(Stored data)
(** X27. What the download stream does to the tables: playlists and their
    entries are untouched, so every playlist is listed as before; a row of
    the song cache changes only if its song was downloaded in this run,
    only in its file path and download time, and then it has a file
    path. *)
Theorem download_stores_paths (w : world) (playlistId : string) (db : tables) :
  let run := downloadPlaylistStream join w playlistId db in
  playlists run.2 = playlists db
  ∧ playlist_songs run.2 = playlist_songs db
  ∧ (∀ other, shown other run.2 = shown other db)
  ∧ Forall2 (updated (downloaded_ids run.1)) (songs db) (songs run.2).
Proof.
  cbn zeta. unfold downloadPlaylistStream. cbn [fst snd].
  destruct (loop_tables w (length (songs_of playlistId db)) (songs_of playlistId db) 0 0 0 db)
    as (H1 & H2 & H3).
  split; [exact H1|]. split; [exact H2|]. split.
  - intros other. unfold shown, rows_of. rewrite H2. reflexivity.
  - unfold downloaded_ids in *. rewrite omap_app. cbn [omap list_omap].
    rewrite app_nil_r. exact H3.
Qed.

Section PageProperties.
Variable currentSongs : list song_row.

Lemma download_deliver_closed (events : list event) (pg : page) :
  closed pg = true → deliver currentSongs events pg = pg.
Proof. intros H. destruct events; cbn; rewrite ?H; reflexivity. Qed.

Lemma download_deliver_app (l1 l2 : list event) (pg : page) :
  deliver currentSongs (l1 ++ l2) pg
  = deliver currentSongs l2 (deliver currentSongs l1 pg).
Proof.
  revert pg. induction l1 as [|e l1 IH]; intros pg; [reflexivity|].
  cbn. destruct (closed pg) eqn:Hc; [|apply IH].
  rewrite download_deliver_closed by exact Hc. reflexivity.
Qed.

(** The page after the events of the loop: every song of the loop is no
    longer marked as downloading, nothing else has changed in that map, and
    the event source is still open. *)
Lemma loop_page (w : world) total rest i c e db (pg : page) :
  closed pg = false →
  let pg' := deliver currentSongs (written (downloadLoop join w total rest i c e db).1) pg in
  closed pg' = false ∧ toasts pg' = toasts pg ∧ refetched pg' = refetched pg
  ∧ ∀ key, downloading pg' !! key
           = if decide (key ∈ s_youtube_id <$> rest) then Some false
             else downloading pg !! key.
Proof.
  cbn zeta. revert i c e db pg. induction rest as [|song rest IH]; intros i c e db pg Hc.
  - cbn. repeat split; auto.
  - rewrite downloadLoop_cons. cbn zeta.
    assert (Hkey : ∀ (m : gmap string bool) key,
              (if decide (key ∈ s_youtube_id <$> rest) then Some false
               else <[s_youtube_id song := false]> (<[s_youtube_id song := true]> m) !! key)
              = if decide (key ∈ s_youtube_id <$> song :: rest) then Some false
                else m !! key).
    { intros m key. rewrite fmap_cons.
      destruct (decide (key ∈ s_youtube_id <$> rest)) as [Hin|Hin].
      - rewrite decide_True by (by right). reflexivity.
      - destruct (decide (key = s_youtube_id song)) as [->|Hne].
        + rewrite decide_True by left. apply lookup_insert_eq.
        + rewrite decide_False.
          * rewrite !lookup_insert_ne by congruence. reflexivity.
          * intros H. apply elem_of_cons in H as [H|H]; contradiction. }
    destruct (cached w i song).
    + cbn [fst written omap list_omap deliver]. rewrite Hc. cbn [onmessage closed].
      rewrite Hc.
      edestruct (IH (S i) (c + 1) e db) as (H1 & H2 & H3 & H4); [|split; [exact H1|]].
      { reflexivity || exact Hc. }
      split; [exact H2|]. split; [exact H3|]. intros key. rewrite H4. apply Hkey.
    + destruct (downloadAudio join (s_youtube_id song) (exits w i)) as [filePath|message].
      * cbn [fst written omap list_omap deliver]. rewrite Hc. cbn [onmessage closed].
        rewrite Hc.
        edestruct (IH (S i) (c + 1) e) as (H1 & H2 & H3 & H4); [|split; [exact H1|]].
        { reflexivity || exact Hc. }
        split; [exact H2|]. split; [exact H3|]. intros key. rewrite H4. apply Hkey.
      * cbn [fst written omap list_omap deliver]. rewrite Hc. cbn [onmessage closed].
        rewrite Hc.
        edestruct (IH (S i) c (e + 1) db) as (H1 & H2 & H3 & H4); [|split; [exact H1|]].
        { reflexivity || exact Hc. }
        split; [exact H2|]. split; [exact H3|]. intros key. rewrite H4. apply Hkey.
Qed.

(** X28. The page during a download of the whole playlist, fed the events of
    the stream in order. When the stream has ended the event source is
    closed, the progress display is cleared, the playlist has been fetched
    again once, and nothing is left marked as downloading: not the
    playlist as a whole, and none of its songs, whether their download
    succeeded or failed. Marks of other songs are left alone. One toast
    is shown, an error toast exactly when some download failed. *)
Theorem download_page_settles (w : world) (playlistId : string) (db : tables) (pg0 : page) :
  let run := downloadPlaylistStream join w playlistId db in
  let songs := songs_of playlistId db in
  let pg := deliver currentSongs (written run.1) (downloadStarted currentSongs pg0) in
  closed pg = true ∧ downloadProgress pg = None ∧ refetched pg = S (refetched pg0)
  ∧ downloading pg !! "all" = Some false
  ∧ (∀ s, s ∈ songs → downloading pg !! s_youtube_id s = Some false)
  ∧ (∀ key, key ≠ "all" → key ∉ s_youtube_id <$> songs →
       downloading pg !! key = downloading pg0 !! key)
  ∧ ∃ completed errors message type,
      toasts pg = (toasts pg0 ++ [(message, type)])%list
      ∧ completed + errors = length songs
      ∧ errors = length (failed_ids run.1)
      ∧ type = (if (0 <? errors)%nat then "error" else "success").
Proof.
  cbn zeta. unfold downloadPlaylistStream. cbn [fst].
  set (songs := songs_of playlistId db).
  unfold written. rewrite omap_app. cbn [omap list_omap].
  fold (written (downloadLoop join w (length songs) songs 0 0 0 db).1).
  rewrite download_deliver_app.
  destruct (loop_page w (length songs) songs 0 0 0 db (downloadStarted currentSongs pg0)
              eq_refl) as (Hc & Ht & Hr & Hd).
  destruct (loop_events w (length songs) songs 0 0 0 db)
    as (_ & _ & H3 & H4 & H5 & _).
  set (pg1 := deliver currentSongs _ (downloadStarted currentSongs pg0)) in *.
  cbn [deliver]. rewrite Hc. cbn [onmessage closed downloadProgress refetched downloading toasts].
  split; [reflexivity|]. split; [reflexivity|]. split; [rewrite Hr; reflexivity|].
  split; [apply lookup_insert_eq|]. split; [|split].
  - intros s Hs. destruct (decide (s_youtube_id s = "all")) as [->|Hne];
      [apply lookup_insert_eq|].
    rewrite lookup_insert_ne by congruence. rewrite Hd.
    rewrite decide_True; [reflexivity|]. by apply list_elem_of_fmap_2.
  - intros key Hall Hkey. rewrite lookup_insert_ne by congruence.
    rewrite Hd, decide_False by exact Hkey. cbn [downloadStarted downloading].
    apply lookup_insert_ne. congruence.
  - rewrite Ht. cbn [downloadStarted toasts].
    set (run := downloadLoop join w (length songs) songs 0 0 0 db) in *.
    assert (Hfailed : failed_ids (run.1 ++ [Write (ev_done run.2.1.1 run.2.1.2 (length songs));
                                            End]) = failed_ids run.1).
    { unfold failed_ids. rewrite omap_app. cbn. apply app_nil_r. }
    rewrite Hfailed.
    destruct (0 <? run.2.1.2)%nat eqn:E.
    + eexists run.2.1.1, run.2.1.2, _, _. split; [reflexivity|].
      rewrite E. split; [|split; [|reflexivity]]; [rewrite H3, H4; cbn; exact H5|].
      rewrite H4. reflexivity.
    + eexists run.2.1.1, run.2.1.2, _, _. split; [reflexivity|].
      rewrite E. split; [|split; [|reflexivity]]; [rewrite H3, H4; cbn; exact H5|].
      rewrite H4. reflexivity.
Qed.
End PageProperties.
End DownloadProperties.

The problem
Each line above should appear again, reproduced exactly.

Solution
(** X27. What the download stream does to the tables: playlists and their
    entries are untouched, so every playlist is listed as before; a row of
    the song cache changes only if its song was downloaded in this run,
    only in its file path and download time, and then it has a file
    path. *)
Theorem download_stores_paths (w : world) (playlistId : string) (db : tables) :
  let run := downloadPlaylistStream join w playlistId db in
  playlists run.2 = playlists db
  ∧ playlist_songs run.2 = playlist_songs db
  ∧ (∀ other, shown other run.2 = shown other db)
  ∧ Forall2 (updated (downloaded_ids run.1)) (songs db) (songs run.2).
Proof.
  cbn zeta. unfold downloadPlaylistStream. cbn [fst snd].
  destruct (loop_tables w (length (songs_of playlistId db)) (songs_of playlistId db) 0 0 0 db)
    as (H1 & H2 & H3).
  split; [exact H1|]. split; [exact H2|]. split.
  - intros other. unfold shown, rows_of. rewrite H2. reflexivity.
  - unfold downloaded_ids in *. rewrite omap_app. cbn [omap list_omap].
    rewrite app_nil_r. exact H3.
Qed.

Section PageProperties.
Variable currentSongs : list song_row.

Lemma download_deliver_closed (events : list event) (pg : page) :
  closed pg = true → deliver currentSongs events pg = pg.
Proof. intros H. destruct events; cbn; rewrite ?H; reflexivity. Qed.

Lemma download_deliver_app (l1 l2 : list event) (pg : page) :
  deliver currentSongs (l1 ++ l2) pg
  = deliver currentSongs l2 (deliver currentSongs l1 pg).
Proof.
  revert pg. induction l1 as [|e l1 IH]; intros pg; [reflexivity|].
  cbn. destruct (closed pg) eqn:Hc; [|apply IH].
  rewrite download_deliver_closed by exact Hc. reflexivity.
Qed.

(** The page after the events of the loop: every song of the loop is no
    longer marked as downloading, nothing else has changed in that map, and
    the event source is still open. *)
Lemma loop_page (w : world) total rest i c e db (pg : page) :
  closed pg = false →
  let pg' := deliver currentSongs (written (downloadLoop join w total rest i c e db).1) pg in
  closed pg' = false ∧ toasts pg' = toasts pg ∧ refetched pg' = refetched pg
  ∧ ∀ key, downloading pg' !! key
           = if decide (key ∈ s_youtube_id <$> rest) then Some false
             else downloading pg !! key.
Proof.
  cbn zeta. revert i c e db pg. induction rest as [|song rest IH]; intros i c e db pg Hc.
  - cbn. repeat split; auto.
  - rewrite downloadLoop_cons. cbn zeta.
    assert (Hkey : ∀ (m : gmap string bool) key,
              (if decide (key ∈ s_youtube_id <$> rest) then Some false
               else <[s_youtube_id song := false]> (<[s_youtube_id song := true]> m) !! key)
              = if decide (key ∈ s_youtube_id <$> song :: rest) then Some false
                else m !! key).
    { intros m key. rewrite fmap_cons.
      destruct (decide (key ∈ s_youtube_id <$> rest)) as [Hin|Hin].
      - rewrite decide_True by (by right). reflexivity.
      - destruct (decide (key = s_youtube_id song)) as [->|Hne].
        + rewrite decide_True by left. apply lookup_insert_eq.
        + rewrite decide_False.
          * rewrite !lookup_insert_ne by congruence. reflexivity.
          * intros H. apply elem_of_cons in H as [H|H]; contradiction. }
    destruct (cached w i song).
    + cbn [fst written omap list_omap deliver]. rewrite Hc. cbn [onmessage closed].
      rewrite Hc.
      edestruct (IH (S i) (c + 1) e db) as (H1 & H2 & H3 & H4); [|split; [exact H1|]].
      { reflexivity || exact Hc. }
      split; [exact H2|]. split; [exact H3|]. intros key. rewrite H4. apply Hkey.
    + destruct (downloadAudio join (s_youtube_id song) (exits w i)) as [filePath|message].
      * cbn [fst written omap list_omap deliver]. rewrite Hc. cbn [onmessage closed].
        rewrite Hc.
        edestruct (IH (S i) (c + 1) e) as (H1 & H2 & H3 & H4); [|split; [exact H1|]].
        { reflexivity || exact Hc. }
        split; [exact H2|]. split; [exact H3|]. intros key. rewrite H4. apply Hkey.
      * cbn [fst written omap list_omap deliver]. rewrite Hc. cbn [onmessage closed].
        rewrite Hc.
        edestruct (IH (S i) c (e + 1) db) as (H1 & H2 & H3 & H4); [|split; [exact H1|]].
        { reflexivity || exact Hc. }
        split; [exact H2|]. split; [exact H3|]. intros key. rewrite H4. apply Hkey.
Qed.

(** X28. The page during a download of the whole playlist, fed the events of
    the stream in order. When the stream has ended the event source is
    closed, the progress display is cleared, the playlist has been fetched
    again once, and nothing is left marked as downloading: not the
    playlist as a whole, and none of its songs, whether their download
    succeeded or failed. Marks of other songs are left alone. One toast
    is shown, an error toast exactly when some download failed. *)
Theorem download_page_settles (w : world) (playlistId : string) (db : tables) (pg0 : page) :
  let run := downloadPlaylistStream join w playlistId db in
  let songs := songs_of playlistId db in
  let pg := deliver currentSongs (written run.1) (downloadStarted currentSongs pg0) in
  closed pg = true ∧ downloadProgress pg = None ∧ refetched pg = S (refetched pg0)
  ∧ downloading pg !! "all" = Some false
  ∧ (∀ s, s ∈ songs → downloading pg !! s_youtube_id s = Some false)
  ∧ (∀ key, key ≠ "all" → key ∉ s_youtube_id <$> songs →
       downloading pg !! key = downloading pg0 !! key)
  ∧ ∃ completed errors message type,
      toasts pg = (toasts pg0 ++ [(message, type)])%list
      ∧ completed + errors = length songs
      ∧ errors = length (failed_ids run.1)
      ∧ type = (if (0 <? errors)%nat then "error" else "success").
Proof.
  cbn zeta. unfold downloadPlaylistStream. cbn [fst].
  set (songs := songs_of playlistId db).
  unfold written. rewrite omap_app. cbn [omap list_omap].
  fold (written (downloadLoop join w (length songs) songs 0 0 0 db).1).
  rewrite download_deliver_app.
  destruct (loop_page w (length songs) songs 0 0 0 db (downloadStarted currentSongs pg0)
              eq_refl) as (Hc & Ht & Hr & Hd).
  destruct (loop_events w (length songs) songs 0 0 0 db)
    as (_ & _ & H3 & H4 & H5 & _).
  set (pg1 := deliver currentSongs _ (downloadStarted currentSongs pg0)) in *.
  cbn [deliver]. rewrite Hc. cbn [onmessage closed downloadProgress refetched downloading toasts].
  split; [reflexivity|]. split; [reflexivity|]. split; [rewrite Hr; reflexivity|].
  split; [apply lookup_insert_eq|]. split; [|split].
  - intros s Hs. destruct (decide (s_youtube_id s = "all")) as [->|Hne];
      [apply lookup_insert_eq|].
    rewrite lookup_insert_ne by congruence. rewrite Hd.
    rewrite decide_True; [reflexivity|]. by apply list_elem_of_fmap_2.
  - intros key Hall Hkey. rewrite lookup_insert_ne by congruence.
    rewrite Hd, decide_False by exact Hkey. cbn [downloadStarted downloading].
    apply lookup_insert_ne. congruence.
  - rewrite Ht. cbn [downloadStarted toasts].
    set (run := downloadLoop join w (length songs) songs 0 0 0 db) in *.
    assert (Hfailed : failed_ids (run.1 ++ [Write (ev_done run.2.1.1 run.2.1.2 (length songs));
                                            End]) = failed_ids run.1).
    { unfold failed_ids. rewrite omap_app. cbn. apply app_nil_r. }
    rewrite Hfailed.
    destruct (0 <? run.2.1.2)%nat eqn:E.
    + eexists run.2.1.1, run.2.1.2, _, _. split; [reflexivity|].
      rewrite E. split; [|split; [|reflexivity]]; [rewrite H3, H4; cbn; exact H5|].
      rewrite H4. reflexivity.
    + eexists run.2.1.1, run.2.1.2, _, _. split; [reflexivity|].
      rewrite E. split; [|split; [|reflexivity]]; [rewrite H3, H4; cbn; exact H5|].
      rewrite H4. reflexivity.
Qed.
End PageProperties.
End DownloadProperties.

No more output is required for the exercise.